(** * fetch_4chan: a shallow embedding of the fetch-and-persist pipeline

    The development follows [fetcher/utils.py] and [fetcher/network.py].
    Python values decoded from JSON are an inductive type, the dynamic
    checks of the interpreter are written out as functions into an
    exception-or-value type, and the file system, the logger and the
    network are an explicit world threaded through a small state and
    exception monad. The worker pool of [fetch_top_threads] is a step
    relation. *)

From Stdlib Require Import ZArith List String Ascii DecimalString DecimalZ Lia.
From stdpp Require Import base option list strings gmap.

Local Open Scope string_scope.
Local Open Scope Z_scope.

(** ** Python values

    A Python [str] is a Rocq [string]; each [ascii] stands for the code
    point of the same number (0..255).  JSON numbers are the integers: the
    remote API has no fractional field. A [dict] keeps its insertion order;
    lookup takes the first binding of a key. *)

#[warnings="-register-all"]
Inductive value : Type :=
| VNone
| VBool (b : bool)
| VInt (n : Z)
| VStr (s : string)
| VList (l : list value)
| VDict (d : list (string * value)).

Definition type_name (v : value) : string :=
  match v with
  | VNone => "NoneType"
  | VBool _ => "bool"
  | VInt _ => "int"
  | VStr _ => "str"
  | VList _ => "list"
  | VDict _ => "dict"
  end.

(** ** Exceptions *)

Inductive exn_class :=
| KeyError | TypeError | AttributeError | ValueError
| HTTPError | ConnectionError | Timeout | JSONDecodeError
| OSError | RequestException.

(** An exception is its class and the text [str(e)] gives. *)
Record exn := Exn { exn_cls : exn_class; exn_msg : string }.

Inductive result (A : Type) : Type :=
| Ok (a : A)
| Raise (e : exn).
Arguments Ok {A} a.
Arguments Raise {A} e.

Definition is_ok {A} (r : result A) : bool :=
  match r with Ok _ => true | Raise _ => false end.

Definition rbind {A B} (r : result A) (k : A -> result B) : result B :=
  match r with
  | Ok a => k a
  | Raise e => Raise e
  end.

(** [[f(x) for x in l]] where [f] may raise: the first exception wins. *)
Fixpoint rmap {A B} (f : A -> result B) (l : list A) : result (list B) :=
  match l with
  | [] => Ok []
  | x :: l' =>
      rbind (f x) (fun y => rbind (rmap f l') (fun ys => Ok (y :: ys)))
  end.
(** * Split synchronizer: storage, recorders and endpoint telemetry

    A shallow embedding of the Go sources of the split synchronizer and
    the properties its specification states about them.

    Conventions.  Go's [int64] (and [int] on the 64-bit targets the
    service is built for) is [Z]; where the code can leave the 64-bit
    range the wrap-around is written out with [wrap64].  Go strings are
    [string].  A Go [map] is a [gmap]; where the code ranges over a map
    the order of the iteration is the order of [map_to_list].  A Go
    [error] is the inductive [error], with [None] for [nil]. *)

From Stdlib Require Import ZArith Lia Ascii String.
From stdpp Require Import gmap strings list fin_maps sorting.

Local Open Scope Z_scope.

(** ** Errors *)

(** The error values the sources create with [errors.New] and wrap with
    [fmt.Errorf("...: %w", err)]. *)
Inductive error : Type :=
  | ErrSummaryNotCached
  | ErrorBucketNotFound
  | ErrStorageNotInitialized
  | ErrFlushBusy
  | HTTPError (code : Z)
  | ErrOther (msg : string)
  | Wrapped (msg : string) (inner : error).

#[global] Instance error_eq_dec : EqDecision error.
Proof. solve_decision. Defined.

(** [errors.Is]: the target is the error itself or one it wraps. *)
Fixpoint errors_Is (err target : error) : bool :=
  bool_decide (err = target) ||
  match err with
  | Wrapped _ inner => errors_Is inner target
  | _ => false
  end.

(** Two's complement reduction to the [int64] range. *)
Definition wrap64 (z : Z) : Z := (z + 2 ^ 63) mod 2 ^ 64 - 2 ^ 63.

Definition in_int64 (z : Z) : Prop := - 2 ^ 63 <= z < 2 ^ 63.

(** ** The database-backed handlers ([proxy/controllers.go]) *)

Module LegacyProxy.

(** [collections.SplitChangesItem]: a stored split with its raw JSON. *)
Record SplitChangesItem : Type := {
  ChangeNumber : Z;
  Name : string;
  Status : string;
  JSON : string
}.

(** One key delta of a stored segment. *)
Record SegmentKey : Type := {
  KeyName : string;
  Removed : bool;
  KeyChangeNumber : Z
}.

(** [collections.SegmentChangesItem]. *)
Record SegmentChangesItem : Type := {
  SegmentName : string;
  Keys : list SegmentKey
}.

(** The body of the [for _, split := range items] loop of
    [fetchSplitsFromDB]; the accumulator is [(splits, till)]. *)
Definition splitsStep (since : Z) (acc : list string * Z)
    (split : SplitChangesItem) : list string * Z :=
  let '(splits, till) := acc in
  if String.eqb (Status split) "ACTIVE" && (since <? ChangeNumber split) then
    (splits ++ [JSON split],
     if till <? ChangeNumber split then ChangeNumber split else till)
  else (splits, till).

(** [fetchSplitsFromDB]; [fetched] is what [splitCollection.FetchAll()]
    returned. *)
Definition fetchSplitsFromDB (since : Z)
    (fetched : error + list SplitChangesItem)
    : list string * Z * option error :=
  let till := since in
  let splits := [] in
  match fetched with
  | inl err => (splits, till, Some err)
  | inr items =>
      let '(splits, till) := fold_left (splitsStep since) items (splits, till) in
      (splits, till, None)
  end.


(** The splits the loop selects. *)
Definition selected (since : Z) (items : list SplitChangesItem)
    : list SplitChangesItem :=
  List.filter
    (fun split => String.eqb (Status split) "ACTIVE" && (since <? ChangeNumber split))
    items.

(** The body of the [for _, skey := range item.Keys] loop of
    [fetchSegmentsFromDB]; the accumulator is [(added, removed, till)]. *)
Definition segmentStep (since : Z) (acc : list string * list string * Z)
    (skey : SegmentKey) : list string * list string * Z :=
  let '(added, removed, till) := acc in
  if since <? KeyChangeNumber skey then
    let '(added, removed) :=
      if Removed skey then
        (added, if 0 <? since then removed ++ [KeyName skey] else removed)
      else (added ++ [KeyName skey], removed) in
    let till :=
      if 0 <? since then
        (if till <? KeyChangeNumber skey then KeyChangeNumber skey else till)
      else
        (if negb (Removed skey) && (till <? KeyChangeNumber skey)
         then KeyChangeNumber skey else till) in
    (added, removed, till)
  else (added, removed, till).

(** [fetchSegmentsFromDB]; [fetched] is what
    [segmentCollection.Fetch(segmentName)] returned. *)
Definition fetchSegmentsFromDB (since : Z)
    (fetched : error + SegmentChangesItem)
    : list string * list string * Z * option error :=
  let added := [] in
  let removed := [] in
  let till := since in
  match fetched with
  | inl err => (added, removed, till, Some err)
  | inr item =>
      let '(added, removed, till) :=
        fold_left (segmentStep since) (Keys item) (added, removed, till) in
      (added, removed, till, None)
  end.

———

▶ [WHAT TO WORK ON]: In full and without error, transcribe the listing.

▶ [YOUR RESPONSE]:
(** * fetch_4chan: a shallow embedding of the fetch-and-persist pipeline

    The development follows [fetcher/utils.py] and [fetcher/network.py].
    Python values decoded from JSON are an inductive type, the dynamic
    checks of the interpreter are written out as functions into an
    exception-or-value type, and the file system, the logger and the
    network are an explicit world threaded through a small state and
    exception monad. The worker pool of [fetch_top_threads] is a step
    relation. *)

From Stdlib Require Import ZArith List String Ascii DecimalString DecimalZ Lia.
From stdpp Require Import base option list strings gmap.

Local Open Scope string_scope.
Local Open Scope Z_scope.

(** ** Python values

    A Python [str] is a Rocq [string]; each [ascii] stands for the code
    point of the same number (0..255).  JSON numbers are the integers: the
    remote API has no fractional field. A [dict] keeps its insertion order;
    lookup takes the first binding of a key. *)

#[warnings="-register-all"]
Inductive value : Type :=
| VNone
| VBool (b : bool)
| VInt (n : Z)
| VStr (s : string)
| VList (l : list value)
| VDict (d : list (string * value)).

Definition type_name (v : value) : string :=
  match v with
  | VNone => "NoneType"
  | VBool _ => "bool"
  | VInt _ => "int"
  | VStr _ => "str"
  | VList _ => "list"
  | VDict _ => "dict"
  end.

(** ** Exceptions *)

Inductive exn_class :=
| KeyError | TypeError | AttributeError | ValueError
| HTTPError | ConnectionError | Timeout | JSONDecodeError
| OSError | RequestException.

(** An exception is its class and the text [str(e)] gives. *)
Record exn := Exn { exn_cls : exn_class; exn_msg : string }.

Inductive result (A : Type) : Type :=
| Ok (a : A)
| Raise (e : exn).
Arguments Ok {A} a.
Arguments Raise {A} e.

Definition is_ok {A} (r : result A) : bool :=
  match r with Ok _ => true | Raise _ => false end.

Definition rbind {A B} (r : result A) (k : A -> result B) : result B :=
  match r with
  | Ok a => k a
  | Raise e => Raise e
  end.

(** [[f(x) for x in l]] where [f] may raise: the first exception wins. *)
Fixpoint rmap {A B} (f : A -> result B) (l : list A) : result (list B) :=
  match l with
  | [] => Ok []
  | x :: l' =>
      rbind (f x) (fun y => rbind (rmap f l') (fun ys => Ok (y :: ys)))
  end.
(** * Split synchronizer: storage, recorders and endpoint telemetry

    A shallow embedding of the Go sources of the split synchronizer and
    the properties its specification states about them.

    Conventions.  Go's [int64] (and [int] on the 64-bit targets the
    service is built for) is [Z]; where the code can leave the 64-bit
    range the wrap-around is written out with [wrap64].  Go strings are
    [string].  A Go [map] is a [gmap]; where the code ranges over a map
    the order of the iteration is the order of [map_to_list].  A Go
    [error] is the inductive [error], with [None] for [nil]. *)

From Stdlib Require Import ZArith Lia Ascii String.
From stdpp Require Import gmap strings list fin_maps sorting.

Local Open Scope Z_scope.

(** ** Errors *)

(** The error values the sources create with [errors.New] and wrap with
    [fmt.Errorf("...: %w", err)]. *)
Inductive error : Type :=
  | ErrSummaryNotCached
  | ErrorBucketNotFound
  | ErrStorageNotInitialized
  | ErrFlushBusy
  | HTTPError (code : Z)
  | ErrOther (msg : string)
  | Wrapped (msg : string) (inner : error).

#[global] Instance error_eq_dec : EqDecision error.
Proof. solve_decision. Defined.

(** [errors.Is]: the target is the error itself or one it wraps. *)
Fixpoint errors_Is (err target : error) : bool :=
  bool_decide (err = target) ||
  match err with
  | Wrapped _ inner => errors_Is inner target
  | _ => false
  end.

(** Two's complement reduction to the [int64] range. *)
Definition wrap64 (z : Z) : Z := (z + 2 ^ 63) mod 2 ^ 64 - 2 ^ 63.

Definition in_int64 (z : Z) : Prop := - 2 ^ 63 <= z < 2 ^ 63.

(** ** The database-backed handlers ([proxy/controllers.go]) *)

Module LegacyProxy.

(** [collections.SplitChangesItem]: a stored split with its raw JSON. *)
Record SplitChangesItem : Type := {
  ChangeNumber : Z;
  Name : string;
  Status : string;
  JSON : string
}.

(** One key delta of a stored segment. *)
Record SegmentKey : Type := {
  KeyName : string;
  Removed : bool;
  KeyChangeNumber : Z
}.

(** [collections.SegmentChangesItem]. *)
Record SegmentChangesItem : Type := {
  SegmentName : string;
  Keys : list SegmentKey
}.

(** The body of the [for _, split := range items] loop of
    [fetchSplitsFromDB]; the accumulator is [(splits, till)]. *)
Definition splitsStep (since : Z) (acc : list string * Z)
    (split : SplitChangesItem) : list string * Z :=
  let '(splits, till) := acc in
  if String.eqb (Status split) "ACTIVE" && (since <? ChangeNumber split) then
    (splits ++ [JSON split],
     if till <? ChangeNumber split then ChangeNumber split else till)
  else (splits, till).

(** [fetchSplitsFromDB]; [fetched] is what [splitCollection.FetchAll()]
    returned. *)
Definition fetchSplitsFromDB (since : Z)
    (fetched : error + list SplitChangesItem)
    : list string * Z * option error :=
  let till := since in
  let splits := [] in
  match fetched with
  | inl err => (splits, till, Some err)
  | inr items =>
      let '(splits, till) := fold_left (splitsStep since) items (splits, till) in
      (splits, till, None)
  end.


(** The splits the loop selects. *)
Definition selected (since : Z) (items : list SplitChangesItem)
    : list SplitChangesItem :=
  List.filter
    (fun split => String.eqb (Status split) "ACTIVE" && (since <? ChangeNumber split))
    items.

(** The body of the [for _, skey := range item.Keys] loop of
    [fetchSegmentsFromDB]; the accumulator is [(added, removed, till)]. *)
Definition segmentStep (since : Z) (acc : list string * list string * Z)
    (skey : SegmentKey) : list string * list string * Z :=
  let '(added, removed, till) := acc in
  if since <? KeyChangeNumber skey then
    let '(added, removed) :=
      if Removed skey then
        (added, if 0 <? since then removed ++ [KeyName skey] else removed)
      else (added ++ [KeyName skey], removed) in
    let till :=
      if 0 <? since then
        (if till <? KeyChangeNumber skey then KeyChangeNumber skey else till)
      else
        (if negb (Removed skey) && (till <? KeyChangeNumber skey)
         then KeyChangeNumber skey else till) in
    (added, removed, till)
  else (added, removed, till).

(** [fetchSegmentsFromDB]; [fetched] is what
    [segmentCollection.Fetch(segmentName)] returned. *)
Definition fetchSegmentsFromDB (since : Z)
    (fetched : error + SegmentChangesItem)
    : list string * list string * Z * option error :=
  let added := [] in
  let removed := [] in
  let till := since in
  match fetched with
  | inl err => (added, removed, till, Some err)
  | inr item =>
      let '(added, removed, till) :=
        fold_left (segmentStep since) (Keys item) (added, removed, till) in
      (added, removed, till, None)
  end.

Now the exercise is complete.